→ **TASK STATEMENT**
List all lines of the data containing the word "ConvertVideoRotationToCVOByte".

[Recorded data]
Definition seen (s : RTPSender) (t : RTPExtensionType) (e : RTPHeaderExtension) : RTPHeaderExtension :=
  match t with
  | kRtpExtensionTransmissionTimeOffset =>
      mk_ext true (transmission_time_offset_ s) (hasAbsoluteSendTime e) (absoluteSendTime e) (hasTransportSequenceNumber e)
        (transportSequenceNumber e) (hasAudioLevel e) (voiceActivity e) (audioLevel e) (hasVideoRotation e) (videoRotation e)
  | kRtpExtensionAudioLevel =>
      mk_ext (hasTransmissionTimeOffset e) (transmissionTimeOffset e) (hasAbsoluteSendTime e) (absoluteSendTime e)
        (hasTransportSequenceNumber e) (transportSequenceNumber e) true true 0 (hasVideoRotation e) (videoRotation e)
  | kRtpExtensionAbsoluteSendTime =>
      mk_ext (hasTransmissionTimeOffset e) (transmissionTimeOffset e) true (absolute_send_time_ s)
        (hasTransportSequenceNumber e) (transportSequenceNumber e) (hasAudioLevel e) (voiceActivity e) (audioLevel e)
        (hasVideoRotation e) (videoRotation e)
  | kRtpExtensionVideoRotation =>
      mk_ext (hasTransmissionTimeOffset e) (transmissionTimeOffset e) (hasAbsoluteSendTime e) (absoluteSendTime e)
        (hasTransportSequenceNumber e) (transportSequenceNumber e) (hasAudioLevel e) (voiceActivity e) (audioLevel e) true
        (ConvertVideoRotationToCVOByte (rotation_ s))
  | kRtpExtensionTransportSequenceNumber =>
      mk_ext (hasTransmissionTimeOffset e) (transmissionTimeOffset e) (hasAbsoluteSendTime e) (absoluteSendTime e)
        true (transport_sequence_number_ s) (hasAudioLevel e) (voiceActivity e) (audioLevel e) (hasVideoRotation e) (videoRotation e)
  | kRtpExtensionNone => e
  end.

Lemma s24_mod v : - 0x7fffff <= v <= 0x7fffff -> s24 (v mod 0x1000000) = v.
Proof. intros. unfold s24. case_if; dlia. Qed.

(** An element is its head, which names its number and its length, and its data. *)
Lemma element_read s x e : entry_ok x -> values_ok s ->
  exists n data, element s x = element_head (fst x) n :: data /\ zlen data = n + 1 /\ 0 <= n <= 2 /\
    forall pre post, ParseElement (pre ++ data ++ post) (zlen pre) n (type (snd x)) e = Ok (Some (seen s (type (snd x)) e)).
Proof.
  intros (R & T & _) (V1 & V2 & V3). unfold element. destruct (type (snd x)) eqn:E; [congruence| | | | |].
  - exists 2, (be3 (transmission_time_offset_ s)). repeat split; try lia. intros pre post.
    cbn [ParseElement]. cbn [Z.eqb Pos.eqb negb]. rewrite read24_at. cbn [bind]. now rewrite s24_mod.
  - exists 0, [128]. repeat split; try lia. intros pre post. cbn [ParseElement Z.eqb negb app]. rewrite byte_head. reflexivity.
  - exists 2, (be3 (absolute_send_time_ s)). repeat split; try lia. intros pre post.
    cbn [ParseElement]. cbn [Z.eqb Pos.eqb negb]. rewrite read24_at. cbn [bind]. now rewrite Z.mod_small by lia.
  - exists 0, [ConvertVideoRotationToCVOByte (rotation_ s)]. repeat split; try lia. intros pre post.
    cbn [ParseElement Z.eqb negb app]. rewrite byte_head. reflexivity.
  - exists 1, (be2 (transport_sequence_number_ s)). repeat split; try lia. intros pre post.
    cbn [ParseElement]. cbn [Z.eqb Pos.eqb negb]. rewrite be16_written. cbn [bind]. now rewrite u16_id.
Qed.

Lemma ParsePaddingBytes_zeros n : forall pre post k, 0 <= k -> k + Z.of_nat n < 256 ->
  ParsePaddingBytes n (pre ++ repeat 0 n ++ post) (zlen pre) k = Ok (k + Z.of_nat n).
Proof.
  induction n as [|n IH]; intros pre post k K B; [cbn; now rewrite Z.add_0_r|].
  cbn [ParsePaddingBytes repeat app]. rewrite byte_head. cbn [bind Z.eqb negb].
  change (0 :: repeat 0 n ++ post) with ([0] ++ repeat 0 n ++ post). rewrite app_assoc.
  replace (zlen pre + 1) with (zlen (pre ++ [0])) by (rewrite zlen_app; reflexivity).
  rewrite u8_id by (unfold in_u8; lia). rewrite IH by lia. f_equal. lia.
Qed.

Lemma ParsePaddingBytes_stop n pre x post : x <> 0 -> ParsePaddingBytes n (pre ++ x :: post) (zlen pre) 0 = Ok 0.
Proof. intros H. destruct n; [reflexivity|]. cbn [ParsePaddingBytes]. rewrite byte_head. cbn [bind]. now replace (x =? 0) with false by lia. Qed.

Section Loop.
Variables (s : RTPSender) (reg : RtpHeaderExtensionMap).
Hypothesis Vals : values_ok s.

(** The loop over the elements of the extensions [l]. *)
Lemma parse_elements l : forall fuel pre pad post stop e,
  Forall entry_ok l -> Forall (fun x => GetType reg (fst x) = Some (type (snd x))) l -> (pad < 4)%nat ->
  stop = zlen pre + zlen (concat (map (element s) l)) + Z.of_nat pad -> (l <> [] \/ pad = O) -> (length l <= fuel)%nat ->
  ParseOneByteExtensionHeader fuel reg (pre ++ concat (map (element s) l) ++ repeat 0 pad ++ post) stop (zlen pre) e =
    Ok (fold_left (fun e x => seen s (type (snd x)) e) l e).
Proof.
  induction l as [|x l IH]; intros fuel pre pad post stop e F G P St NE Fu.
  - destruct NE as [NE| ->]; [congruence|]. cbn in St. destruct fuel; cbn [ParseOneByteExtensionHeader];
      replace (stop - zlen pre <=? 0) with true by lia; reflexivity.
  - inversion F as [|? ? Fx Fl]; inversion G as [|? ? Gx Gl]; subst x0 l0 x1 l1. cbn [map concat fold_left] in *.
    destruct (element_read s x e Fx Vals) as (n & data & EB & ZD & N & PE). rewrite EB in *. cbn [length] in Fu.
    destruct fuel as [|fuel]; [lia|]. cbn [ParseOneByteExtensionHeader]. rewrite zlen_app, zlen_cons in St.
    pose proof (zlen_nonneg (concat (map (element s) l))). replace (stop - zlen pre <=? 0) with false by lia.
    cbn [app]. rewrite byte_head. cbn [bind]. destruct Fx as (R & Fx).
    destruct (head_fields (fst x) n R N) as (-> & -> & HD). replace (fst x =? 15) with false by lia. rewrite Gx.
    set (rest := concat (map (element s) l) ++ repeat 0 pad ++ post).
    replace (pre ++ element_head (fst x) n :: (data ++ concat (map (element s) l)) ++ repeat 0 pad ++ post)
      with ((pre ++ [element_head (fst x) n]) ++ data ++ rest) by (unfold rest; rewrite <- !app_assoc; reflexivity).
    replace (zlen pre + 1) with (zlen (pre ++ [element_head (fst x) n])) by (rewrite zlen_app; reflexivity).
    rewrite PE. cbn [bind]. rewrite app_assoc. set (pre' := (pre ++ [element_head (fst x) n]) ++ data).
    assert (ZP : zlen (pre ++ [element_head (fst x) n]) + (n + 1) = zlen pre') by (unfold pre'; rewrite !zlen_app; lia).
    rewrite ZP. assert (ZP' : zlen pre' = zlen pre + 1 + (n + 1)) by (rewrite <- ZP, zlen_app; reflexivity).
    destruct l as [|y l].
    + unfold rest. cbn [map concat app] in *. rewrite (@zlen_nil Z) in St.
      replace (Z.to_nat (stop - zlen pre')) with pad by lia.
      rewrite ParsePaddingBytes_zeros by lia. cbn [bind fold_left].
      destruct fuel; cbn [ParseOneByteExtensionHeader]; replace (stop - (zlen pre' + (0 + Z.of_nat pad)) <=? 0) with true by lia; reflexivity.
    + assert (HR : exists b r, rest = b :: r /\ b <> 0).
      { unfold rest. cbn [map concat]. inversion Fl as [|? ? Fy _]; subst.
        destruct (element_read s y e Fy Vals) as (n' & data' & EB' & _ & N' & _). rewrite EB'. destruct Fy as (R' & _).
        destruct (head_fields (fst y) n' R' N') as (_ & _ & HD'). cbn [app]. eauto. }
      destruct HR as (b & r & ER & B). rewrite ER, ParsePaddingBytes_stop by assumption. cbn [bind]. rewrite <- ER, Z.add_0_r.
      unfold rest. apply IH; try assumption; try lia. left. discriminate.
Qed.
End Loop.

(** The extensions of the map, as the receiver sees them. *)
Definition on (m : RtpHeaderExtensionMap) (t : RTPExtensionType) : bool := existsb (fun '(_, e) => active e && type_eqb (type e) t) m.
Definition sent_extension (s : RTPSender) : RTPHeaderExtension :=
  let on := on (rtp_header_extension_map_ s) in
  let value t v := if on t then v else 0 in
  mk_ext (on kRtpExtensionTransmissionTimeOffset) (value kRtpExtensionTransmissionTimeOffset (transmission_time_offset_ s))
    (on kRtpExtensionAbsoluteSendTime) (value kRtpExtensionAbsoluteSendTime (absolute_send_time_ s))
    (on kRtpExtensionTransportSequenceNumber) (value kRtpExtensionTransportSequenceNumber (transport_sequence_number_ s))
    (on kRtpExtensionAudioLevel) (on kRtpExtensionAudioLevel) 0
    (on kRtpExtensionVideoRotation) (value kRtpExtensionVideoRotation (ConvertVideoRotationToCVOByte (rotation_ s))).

...

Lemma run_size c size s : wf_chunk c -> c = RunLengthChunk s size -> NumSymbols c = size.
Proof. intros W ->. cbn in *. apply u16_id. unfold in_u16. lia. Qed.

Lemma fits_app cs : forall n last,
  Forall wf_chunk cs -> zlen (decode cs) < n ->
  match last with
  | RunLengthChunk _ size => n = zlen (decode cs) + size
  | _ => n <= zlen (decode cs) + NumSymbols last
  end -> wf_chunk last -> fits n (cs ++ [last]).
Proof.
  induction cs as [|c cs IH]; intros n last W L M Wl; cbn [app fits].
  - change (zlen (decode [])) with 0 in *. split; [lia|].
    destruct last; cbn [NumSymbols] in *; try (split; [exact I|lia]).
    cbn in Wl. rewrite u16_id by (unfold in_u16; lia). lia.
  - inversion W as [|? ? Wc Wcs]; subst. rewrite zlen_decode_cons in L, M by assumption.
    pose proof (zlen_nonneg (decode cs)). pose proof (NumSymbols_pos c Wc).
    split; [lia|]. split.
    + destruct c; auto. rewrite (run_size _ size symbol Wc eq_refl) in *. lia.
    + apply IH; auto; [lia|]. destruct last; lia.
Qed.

==

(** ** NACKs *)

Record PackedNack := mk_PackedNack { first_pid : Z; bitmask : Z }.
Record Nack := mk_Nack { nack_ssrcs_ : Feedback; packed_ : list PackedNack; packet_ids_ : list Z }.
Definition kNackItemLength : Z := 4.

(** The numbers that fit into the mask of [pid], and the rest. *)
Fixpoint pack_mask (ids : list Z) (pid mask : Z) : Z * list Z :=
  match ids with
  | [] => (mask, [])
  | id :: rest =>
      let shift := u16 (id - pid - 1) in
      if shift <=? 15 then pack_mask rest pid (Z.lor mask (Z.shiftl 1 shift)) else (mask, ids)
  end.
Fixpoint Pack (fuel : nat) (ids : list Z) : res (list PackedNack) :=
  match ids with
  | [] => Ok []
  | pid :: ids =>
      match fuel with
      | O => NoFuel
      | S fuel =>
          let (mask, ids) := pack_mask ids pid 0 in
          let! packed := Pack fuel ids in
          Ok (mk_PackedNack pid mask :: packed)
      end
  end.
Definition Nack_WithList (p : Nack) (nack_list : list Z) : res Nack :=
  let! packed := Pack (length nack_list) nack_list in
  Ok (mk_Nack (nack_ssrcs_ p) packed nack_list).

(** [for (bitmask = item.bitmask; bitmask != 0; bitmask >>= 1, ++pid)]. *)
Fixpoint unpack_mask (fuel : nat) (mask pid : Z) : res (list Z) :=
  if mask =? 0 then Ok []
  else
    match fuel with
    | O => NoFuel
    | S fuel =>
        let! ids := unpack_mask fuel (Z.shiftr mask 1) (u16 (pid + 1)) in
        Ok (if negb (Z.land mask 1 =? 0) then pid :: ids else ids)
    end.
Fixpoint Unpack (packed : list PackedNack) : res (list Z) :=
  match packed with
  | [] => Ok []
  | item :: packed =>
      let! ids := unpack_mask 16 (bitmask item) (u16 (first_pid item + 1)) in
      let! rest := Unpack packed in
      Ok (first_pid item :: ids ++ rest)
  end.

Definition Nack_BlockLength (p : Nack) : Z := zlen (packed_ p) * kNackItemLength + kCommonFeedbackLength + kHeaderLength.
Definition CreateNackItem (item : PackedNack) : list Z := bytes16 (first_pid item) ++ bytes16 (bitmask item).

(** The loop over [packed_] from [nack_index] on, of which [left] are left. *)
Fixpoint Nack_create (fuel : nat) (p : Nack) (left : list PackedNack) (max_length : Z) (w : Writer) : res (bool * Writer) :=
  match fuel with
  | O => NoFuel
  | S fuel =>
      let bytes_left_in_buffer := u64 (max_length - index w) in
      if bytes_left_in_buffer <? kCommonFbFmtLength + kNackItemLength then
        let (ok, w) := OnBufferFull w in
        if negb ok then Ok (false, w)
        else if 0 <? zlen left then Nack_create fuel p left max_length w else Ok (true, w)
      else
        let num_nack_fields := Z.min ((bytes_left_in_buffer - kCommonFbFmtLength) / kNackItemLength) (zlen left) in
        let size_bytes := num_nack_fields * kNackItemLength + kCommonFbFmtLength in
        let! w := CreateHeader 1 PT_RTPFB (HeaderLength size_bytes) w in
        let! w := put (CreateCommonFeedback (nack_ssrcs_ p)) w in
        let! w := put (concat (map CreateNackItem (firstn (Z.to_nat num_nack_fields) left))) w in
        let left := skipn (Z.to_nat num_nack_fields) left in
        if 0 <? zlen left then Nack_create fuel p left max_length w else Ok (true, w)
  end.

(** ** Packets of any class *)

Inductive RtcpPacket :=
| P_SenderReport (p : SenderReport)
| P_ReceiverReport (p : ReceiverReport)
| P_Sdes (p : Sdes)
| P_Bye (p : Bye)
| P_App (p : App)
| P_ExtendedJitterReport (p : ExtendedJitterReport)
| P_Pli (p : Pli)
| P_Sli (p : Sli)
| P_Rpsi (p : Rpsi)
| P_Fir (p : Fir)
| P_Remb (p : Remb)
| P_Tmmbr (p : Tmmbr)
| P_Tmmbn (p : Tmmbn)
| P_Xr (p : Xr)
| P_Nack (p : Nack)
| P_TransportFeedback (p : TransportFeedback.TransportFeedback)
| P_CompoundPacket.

→ **SOLUTION TO THE EXERCISE**
        (ConvertVideoRotationToCVOByte (rotation_ s))
  - exists 0, [ConvertVideoRotationToCVOByte (rotation_ s)]. repeat split; try lia. intros pre post.
    (on kRtpExtensionVideoRotation) (value kRtpExtensionVideoRotation (ConvertVideoRotationToCVOByte (rotation_ s))).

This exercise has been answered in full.